My cat Minx is 14. The oldest cat I have seen is 19, which was my Grandmother’s cat Holly.

I wouldn’t be so sure. According to a lot of what I’ve been reading, most commercial non-organic pet foods contain phenobenitol, the drug commonly used to put animals “to sleep.” Euthanized animals are commonly ground up into pet food, and over time the chemical can build up in your pet’s system.

God forbid that you should ever have to put your pet to sleep, but if enough of this chemical has been absorbed into its system, the animal could suffer. Sodium phenobarbital is not listed on the ingredients of the pet food bag, because it was not added by the pet food company.

What is intentionally added is bad enough. According to this cite “The preservatives you might find listed on the bag include ethoxyquin, BHA and BHT. Ethoxyquin is regulated as a pesticide and cannot be added to human food, It is listed and identified as a hazardous chemical by OSHA. (Manufactured by the chemical giant, Monsanto, it is marked POISON when put into containers.) BHA (butylated hydroxyanisole) and BHT (butylated hydroxytoluene) are chemical antioxidants. They are used to prevent the fatty contents of food from becoming rancid as they sit in warehouses or store shelves. These chemicals are under present inquiry following animal tests showing adverse kidney, liver, reproductive, brain, behavioral, and allergic reactions. They are both banned in some European countries. Although the FDA has removed these preservatives from the GRAS list – Generally Regarded As Safe – their continued use is permitted pending clarification of their health effects.”

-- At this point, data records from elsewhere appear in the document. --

(* ===== verification/Webhook4.v ===== *)
(** * The admission webhooks of v1beta4 ([internal/webhook/v1beta4])

    Nothing in the repository registers these handlers and validators; they are modelled
    to say how far they agree with those of v1beta5 on the objects they would decide about,
    which the conversions of [Conversion.v] relate. *)

From S2P Require Import Prelude GoStr Api Errors External Sim Refs Rbac Naming Pipeline Policies Webhook Validate Conversion.

(** ** [remotesyncer_webhook.go] *)

Section Validators.
Context `{Lib}.

Definition unsupported_namespace : string := "should not be set as it is not supported in this version of syngit".

(** A reference that names a namespace. *)
Definition named_elsewhere (ref : option ObjectReference) : bool :=
  match ref with Some r => negb (String.eqb (ref_Namespace r) "") | None => false end.
Definition check_namespace (field : string) (ref : option ObjectReference) : list field_error :=
  match ref with
  | Some r => when (negb (String.eqb (ref_Namespace r) ""))
      (Invalid (FChild (spec_path field) ["namespace"]) (ref_Namespace r) unsupported_namespace)
  | None => []
  end.

Definition check_default_user_v1beta4 (r : RemoteSyncerSpec_v1beta4) : list field_error :=
  if String.eqb (rss4_DefaultUnauthorizedUserMode r) BlockDefaultUser && is_some (rss4_DefaultRemoteUserRef r) then
    [InvalidRef (spec_path "defaultRemoteUserRef") (rss4_DefaultRemoteUserRef r)
       ("should not be set when defaultUnauthorizedUserMode is set to " ++ (quote ++ ("Block" ++ quote)))]
  else if String.eqb (rss4_DefaultUnauthorizedUserMode r) UseDefaultUser && negb (is_some (rss4_DefaultRemoteUserRef r)) then
    [Required (spec_path "defaultRemoteUserRef")
       ("must be set when defaultUnauthorizedUserMode is set to " ++ (quote ++ ("UseDefaultUser" ++ quote)))]
  else [].

Definition validateRemoteSyncerSpec_v1beta4 (r : RemoteSyncerSpec_v1beta4) : list field_error :=
  (check_default_user_v1beta4 r ++
   when (is_some (rss4_DefaultRemoteUserRef r) && negb (is_some (rss4_DefaultRemoteTargetRef r)))
     (InvalidRef (spec_path "defaultRemoteTargetRef") (rss4_DefaultRemoteTargetRef r)
        "should be set when defaultRemoteUserRef is set") ++
   when (negb (is_some (rss4_DefaultRemoteUserRef r)) && is_some (rss4_DefaultRemoteTargetRef r))
     (InvalidRef (spec_path "defaultRemoteUserRef") (rss4_DefaultRemoteUserRef r)
        "should be set when defaultRemoteTargetRef is set") ++
   when (negb (String.eqb (rss4_DefaultBlockAppliedMessage r) "") && negb (String.eqb (rss4_Strategy r) CommitOnly))
     (Forbidden (spec_path "defaultBlockAppliedMessage")
        ("should not be set if strategy is not set to " ++ (quote ++ (CommitOnly ++ quote)))) ++
   when (negb (String.eqb (rss4_Strategy r) CommitOnly) && negb (String.eqb (rss4_Strategy r) CommitApply))
     (Invalid (spec_path "strategy") (rss4_Strategy r)
        ("must be set to " ++ (quote ++ (CommitApply ++ (quote ++ (" or " ++ (quote ++ (CommitOnly ++ quote)))))))) ++
   when (negb (git_uri (rss4_RemoteRepository r)))
     (Invalid (spec_path "remoteRepository") (rss4_RemoteRepository r) "invalid Git URI") ++
   concat (map check_excluded_field (rss4_ExcludedFields r)) ++
   when (negb (String.eqb (rss4_DefaultUnauthorizedUserMode r) BlockDefaultUser) && String.eqb (rss4_DefaultBranch r) "")
     (Required (spec_path "defaultBranch")
        "must be set when the defaultUnauthorizedUserMode is set to UseDefaultUser") ++
   check_namespace "defaultRemoteUserRef" (rss4_DefaultRemoteUserRef r) ++
   check_namespace "defaultRemoteTargetRef" (rss4_DefaultRemoteTargetRef r))%list.

(** The first value is listed twice. *)
Definition user_specific_values_v1beta4 : list string :=
  [""; RtAnnotationValueOneUserOneBranch; RtAnnotationValueOneUserOneBranch].

Definition validateRemoteSyncer_v1beta4 (remoteSyncer : RemoteSyncer_v1beta4) : option invalid_error :=
  let userSpecific := mget (om_Annotations (rs4_Meta remoteSyncer)) RtAnnotationKeyUserSpecific in
  invalid_unless_empty "RemoteSyncer" (om_Name (rs4_Meta remoteSyncer))
    (validateRemoteSyncerSpec_v1beta4 (rs4_Spec remoteSyncer) ++
     when (negb (existsb (String.eqb userSpecific) user_specific_values_v1beta4))
       (Invalid (FChild (FChild (FPath ["metadata"]) ["annotations"]) [RtAnnotationKeyUserSpecific]) userSpecific
          ("must be either " ++ (RtAnnotationValueOneUserOneBranch ++ (" or " ++
            (RtAnnotationValueOneUserOneBranch ++ ("; got " ++ userSpecific)))))))%list.

(** ** [remotetarget_webhook.go], [remoteuserbinding_webhook.go] *)

Definition same_target_v1beta4 (r : RemoteTargetSpec_v1beta4) : bool :=
  String.eqb (rts4_UpstreamBranch r) (rts4_TargetBranch r) && String.eqb (rts4_UpstreamRepository r) (rts4_TargetRepository r).

Definition validateRemoteTargetSpec_v1beta4 (r : RemoteTargetSpec_v1beta4) : list field_error :=
  (when (same_target_v1beta4 r && negb (String.eqb (rts4_MergeStrategy r) ""))
     (Invalid (spec_path "mergeStrategy") (rts4_MergeStrategy r) (Error (wrongRemoteSyncerConfig
        "should not be set when the target repo & target branch are the same as the upstream repo & branch"))) ++
   when (negb (same_target_v1beta4 r) && String.eqb (rts4_MergeStrategy r) "")
     (Invalid (spec_path "mergeStrategy") (rts4_MergeStrategy r) (Error (wrongRemoteSyncerConfig
        "should be set when the target repo & target branch are different from the upstream repo & branch"))))%list.

Definition validateRemoteTarget_v1beta4 (remoteTarget : RemoteTarget_v1beta4) : option invalid_error :=
  invalid_unless_empty "RemoteTarget" (om_Name (rt4_Meta remoteTarget))
    (validateRemoteTargetSpec_v1beta4 (rt4_Spec remoteTarget)).

(** One of the two loops over references. *)
Definition check_namespaces (field : string) (refs : list ObjectReference) : list field_error :=
  concat (imap (λ i ref, when (negb (String.eqb (ref_Namespace ref) ""))
    (Invalid (FIndex (spec_path field) i) (ref_Namespace ref) unsupported_namespace)) refs).

Definition validateRemoteUserBindingSpec_v1beta4 (r : RemoteUserBindingSpec_v1beta4) : list field_error :=
  (check_namespaces "remoteUserRefs" (rub4_RemoteUserRefs r) ++
   check_namespaces "remoteTargetRefs" (rub4_RemoteTargetRefs r))%list.

Definition validateRemoteUserBinding_v1beta4 (rub : RemoteUserBinding_v1beta4) : option invalid_error :=
  invalid_unless_empty "RemoteUserBinding" (om_Name (rub4_Meta rub)) (validateRemoteUserBindingSpec_v1beta4 (rub4_Spec rub)).

(** ** The validators *)

Definition RemoteSyncerCustomValidator_v1beta4 : Validator RemoteSyncer_v1beta4 := {|
  ValidateCreate remotesyncer := ([], validateRemoteSyncer_v1beta4 remotesyncer);
  ValidateUpdate oldObj newRemotesyncer := ([], validateRemoteSyncer_v1beta4 newRemotesyncer);
  ValidateDelete remotesyncer := ([], None) |}.
Definition RemoteTargetCustomValidator_v1beta4 : Validator RemoteTarget_v1beta4 := {|
  ValidateCreate remotetarget := ([], validateRemoteTarget_v1beta4 remotetarget);
  ValidateUpdate oldObj newRemotetarget := ([], validateRemoteTarget_v1beta4 newRemotetarget);
  ValidateDelete remotetarget := ([], None) |}.
Definition RemoteUserCustomValidator_v1beta4 : Validator RemoteUser_v1beta4 := {|
  ValidateCreate remoteuser := ([], None);
  ValidateUpdate oldObj newRemoteuser := ([], None);
  ValidateDelete remoteuser := ([], None) |}.
Definition RemoteUserBindingCustomValidator_v1beta4 : Validator RemoteUserBinding_v1beta4 := {|
  ValidateCreate remoteuserbinding := ([], validateRemoteUserBinding_v1beta4 remoteuserbinding);
  ValidateUpdate oldObj newRemoteuserbinding := ([], validateRemoteUserBinding_v1beta4 newRemoteuserbinding);
  ValidateDelete remoteuserbinding := ([], None) |}.
End Validators.
#[export] Existing Instances RemoteSyncerCustomValidator_v1beta4 RemoteTargetCustomValidator_v1beta4.
#[export] Existing Instances RemoteUserCustomValidator_v1beta4 RemoteUserBindingCustomValidator_v1beta4.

This is what the FDA has to say about phenobarbital.

Another cite about slaughterhouses and pet foods.

This one is specifically about cat foods.

I knew a girl that was 23 and had a cat that her parents found full grown before she was born. Just based on the looks of that thing I absolutely cannot imagine a cat living to be 40.

As for the GQ answer I think scotth’s post makes it pretty cut and dry. Add that to the fact that the person claiming this stood to profit from the claim and it makes a pretty good case for the average lifespan of a cat never being anywhere near 40 years. And most definately not in the 19 century.